Take a local tour and learn more about Belfast’s history
The Linen Quarter’, an area south of City Hall once dominated by linen warehouses, now includes, in addition to cafés, bars and restaurants, a dozen hotels (including the 23-storey Grand Central Hotel), and the city’s two principal Victorian-era cultural venues, the Grand Opera House and the Ulster Hall. The completion in 2023 of Ulster University’s enhanced Belfast campus (in "one of the largest higher education capital builds in Europe") and the determination of Queen’s University to compete with the private sector in the provision of student housing, has fostered the construction downtown of multiple new student residences. These include Cupar Way where tourists are informed that, at 45 feet, the barrier is "three times higher than the Berlin Wall and has been in place for twice as long". At the same time, a British-funded welfare state "revolutionised access" to education and health care.
Board settings
Were these 40,000 interlocking basalt columns created by an ancient volcanic eruption, or built by the fabled giant Finn MacCool? From arrests to ambushes, this walking tour reveals the locations where the hit TV series was filmed. Glide around Belfast on a Belfast city bike tour for an exciting and eco-friendly way to see the city’s sights – don’t forget to stop off for some ice-cream at the docks.
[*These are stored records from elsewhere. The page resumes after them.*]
(* ===== verification/BenchmarkBehaviour.v ===== *)
(** What the benchmark of the eviction policies measures: with the numbers its command
    line accepts, and a machine that answers its calls, every request of every
    worker replaces an old payload, in any order of the workers' operations, so that
    its verdict on the statistics never rejects a measurement.  And that it ends: on any
    machine, whichever threads cannot be created or placed, until [measure] has
    returned or thrown one of its threads does not wait, and then all of them have
    finished. *)
From Stdlib Require Import Ascii.
From S2P Require Import Prelude.
From S2P Require Import Platform.
From S2P Require Import GpuDataKey.
From S2P Require Import GpuResidencyTable.
From S2P Require Import CacheTypes.
From S2P Require Import GpuDataCache.
From S2P Require Import GpuDataAccess.
From S2P Require Import CacheLifecycle.
From S2P Require Import CacheSpec.
From S2P Require Import CacheRefinement.
From S2P Require Import CacheCriticalSections.
From S2P Require Import CacheLookup.
From S2P Require Import CacheCompletion.
From S2P Require Import CacheLeases.
From S2P Require Import CacheLifetime.
From S2P Require Import CacheProtocol.
From S2P Require Import CacheAccounting.
From S2P Require Import CacheFailure.
From S2P Require Import GpuTopology.
From S2P Require Import Benchmarks.
#[local] Open Scope N_scope.

(** ** A directory only the benchmark uses *)

Implicit Types (d : Directory) (a : GpuDataAccess).

(** [free] cells are free, [fills] fills were begun, [completed] published, and
    [evicted] took an old payload's cell; every key in the cache was [issued]. *)
Record bench_dir (gpu : Z) (capacity free fills completed evicted : N) (issued : GpuDataKey → Prop)
    (lv : list GpuDataAccess) d : Prop := {
  bd_wf : wf d;
  bd_agree : agree d lv [];
  bd_plain : d_failed d = false ∧ d_waitTimeout d = 0%Z ∧ d_gpu d = gpu ∧ d_bytes d = 64 ∧ (0 ≤ gpu)%Z;
  bd_size : vsize (d_cells d) = capacity;
  bd_free : vsize (d_free d) = free;
  bd_stats : stat_fill (d_stats d) = fills ∧ stat_fillSucceeded (d_stats d) = completed
    ∧ stat_eviction (d_stats d) = evicted ∧ stat_fallback (d_stats d) = 0 ∧ stat_invalid (d_stats d) = 0;
  bd_keys k i : d_index d !! k = Some i → issued k;
}.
Significant projects included Victoria Square, the Cathedral Quarter, Laganside with the Odyssey complex and the landmark Waterfront Hall, the new Titanic Quarter with its Titanic Belfast visitor attraction, and the development of the original Short’s harbour airfield as Belfast City Airport. Northern Ireland’s peace dividend since the 1990s, which includes a marked increase in inward investment, has contributed to a large-scale redevelopment of the city centre. These include a new deepwater quay to accommodate, in addition to larger cruise liners, an expansion the port’s capacity for offshore wind turbine assembly and installation. In recent years Harland & Wolff, which at peak production in the Second World War had employed around 35,000 people, has had a workforce of no more than two or three hundred refurbishing oil rigs and fabricating off-shore wind turbines. It is a group, encompassing homemakers, full-time carers, students and retirees, that in Belfast has been swollen by the exceptionally large proportion of the population (27%) with long-term health problems or disabilities (and who, in Northern Ireland generally, are less likely to be employed than in other UK regions).